From d91ffa2ad6711073fc71aa954a3cf40d24225115 Mon Sep 17 00:00:00 2001
From: Geoff-Robin <jeffrobin132004@gmail.com>
Date: Tue, 7 Oct 2025 20:56:23 +0530
Subject: [PATCH] Removed staticmethod decorator from bs4_crawler.py, kwargs
 from the function signature in save_data_item_to_storage.py, removed unused
 imports in ingest_data.py and added robots_cache_ttl as a config field in
 BeautifulSoupCrawler.

---
 cognee/tasks/ingestion/ingest_data.py               | 3 +--
 cognee/tasks/ingestion/save_data_item_to_storage.py | 2 +-
 cognee/tasks/web_scraper/bs4_crawler.py             | 3 ---
 cognee/tasks/web_scraper/config.py                  | 1 +
 cognee/tasks/web_scraper/utils.py                   | 1 +
 5 files changed, 4 insertions(+), 6 deletions(-)

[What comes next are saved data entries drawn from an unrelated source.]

Example sum_verifies :
  verify_method (PF := x86_64) (TL := no_library)
    (CC := cvm_coder (PF := x86_64) (int_sizes (PF := x86_64)))
    (CB := cvm_branch_coder (PF := x86_64) (int_sizes (PF := x86_64)))
    (CV := cvm_var_coder (PF := x86_64) (TL := no_library) (int_sizes (PF := x86_64)))
    5 false 2 ILType_Int32 sum_vars sum_code 14 sum_start = Ret sum_end.
Proof. vm_compute. reflexivity. Qed.

Lemma int_sizes_fine {PF : Platform} : sizes_fine (PF := PF) (int_sizes (PF := PF)).
Proof. intros type t Ht. unfold int_sizes. by rewrite Ht. Qed.

Lemma sum_sig_fine : sig_fine (PF := x86_64) sum_signature sum_sig.
Proof.
  split; [done|done|by repeat constructor|by repeat constructor|vm_compute; discriminate|].
  intros arg n _. vm_compute. discriminate.
Qed.

Lemma no_library_apart : method_types_apart (TL := no_library).
Proof.
  split.
  - intros m type t [Hp _]%vtype_primitive. apply Z.eqb_neq. intros <-. discriminate Hp.
  - intros mtype type t [Hp _]%vtype_primitive Hm. apply Z.eqb_neq. intros ->.
    destruct (primitive_simple (TL := no_library) _ Hp) as (_ & Hc & _).
    unfold ILType_IsMethod in Hm. by rewrite Hc in Hm.
Qed.

Lemma sum_vars_fine : vars_fine (PF := x86_64) (TL := no_library) sum_vars sum_sig sum_start.
Proof.
  split; [by repeat constructor|by repeat constructor| |apply no_library_apart].
  destruct (setup_sound (PF := x86_64) (TL := no_library) int_sizes new_coder _ _ int_sizes_fine sum_sig_fine)
    as (coder & ck & Hset & Hdone & _).
  rewrite sum_set_up in Hset. injection Hset as <- <-.
  exact (setup_layout _ _ _ _ sum_sig_fine Hdone).
Qed.

Lemma sum_verified :
  verified (PF := x86_64) (TL := no_library) (int_sizes (PF := x86_64)) 5 false 2 ILType_Int32 sum_vars
    sum_code 20 sum_sig sum_start sum_end.
Proof.
  split; [repeat constructor; unfold is_byte; lia|vm_compute; discriminate|reflexivity|lia|reflexivity
    |exact sum_vars_fine|reflexivity|exact sum_verifies|reflexivity].
Qed.

(** The variables for the argument 3, and the end with 6 in the local. *)
Definition sum_entry : il_vars := mk_il_vars [VI4 3] [VI4 0].

Lemma sum_entry_typed : vars_typed (PF := x86_64) sum_sig sum_entry.
Proof. by repeat constructor. Qed.

(** Three turns of ten instructions, and the result 6. *)
Lemma sum_runs :
  il_run (PF := x86_64) sum_sig sum_code 32 0 sum_entry [] (Returns (Some (VI4 6))).
Proof. apply (il_eval_run 40). vm_compute. reflexivity. Qed.

(** The machine behind the entry code: the argument and the zero local are on
    the words of the caller. *)
Definition sum_machine : cvm := mk_cvm 8 1 [0; 3; 7] [0; 0; 0].

Lemma sum_machine_shows :
  cvm_shows (PF := x86_64) sum_sig sum_start 0 1 [0; 3; 7] 3 8 sum_entry [] sum_machine.
Proof.
  split; [reflexivity|]. split; [reflexivity|]. exists [], [0; 3; 7]. split; [reflexivity|]. split; [reflexivity|].
  split; [reflexivity|]. split; [exact sum_entry_typed|]. split; [|reflexivity].
  destruct (setup_sound (PF := x86_64) (TL := no_library) int_sizes new_coder _ _ int_sizes_fine sum_sig_fine)
    as (coder & ck & Hset & Hdone & _).
  rewrite sum_set_up in Hset. injection Hset as <- <-.
  apply (entry_frame (PF := x86_64) sum_sig _ _ [VI4 3] [3] [7] Hdone); [by repeat constructor|].
  exists [3], []. split; [reflexivity|]. split; [by exists 3|reflexivity].
Qed.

diff --git a/cognee/tasks/ingestion/ingest_data.py b/cognee/tasks/ingestion/ingest_data.py
index b86bada19..3c20a2b13 100644
--- a/cognee/tasks/ingestion/ingest_data.py
+++ b/cognee/tasks/ingestion/ingest_data.py
@@ -1,7 +1,7 @@
 import json
 import inspect
 from uuid import UUID
-from typing import Union, BinaryIO, Any, List, Optional, Dict, Literal
+from typing import Union, BinaryIO, Any, List, Optional
 
 import cognee.modules.ingestion as ingestion
 from cognee.infrastructure.databases.relational import get_relational_engine
@@ -16,7 +16,6 @@ from cognee.modules.data.methods import (
     get_dataset_data,
     load_or_create_datasets,
 )
-from cognee.tasks.web_scraper.config import SoupCrawlerConfig, TavilyConfig
 
 from .save_data_item_to_storage import save_data_item_to_storage
 from .data_item_to_text_file import data_item_to_text_file
diff --git a/cognee/tasks/ingestion/save_data_item_to_storage.py b/cognee/tasks/ingestion/save_data_item_to_storage.py
index c947d35c5..105f17c0d 100644
--- a/cognee/tasks/ingestion/save_data_item_to_storage.py
+++ b/cognee/tasks/ingestion/save_data_item_to_storage.py
@@ -28,7 +28,7 @@ class HTMLContent(str):
 settings = SaveDataSettings()
 
 
-async def save_data_item_to_storage(data_item: Union[BinaryIO, str, Any], **kwargs) -> str:
+async def save_data_item_to_storage(data_item: Union[BinaryIO, str, Any]) -> str:
     if "llama_index" in str(type(data_item)):
         # Dynamic import is used because the llama_index module is optional.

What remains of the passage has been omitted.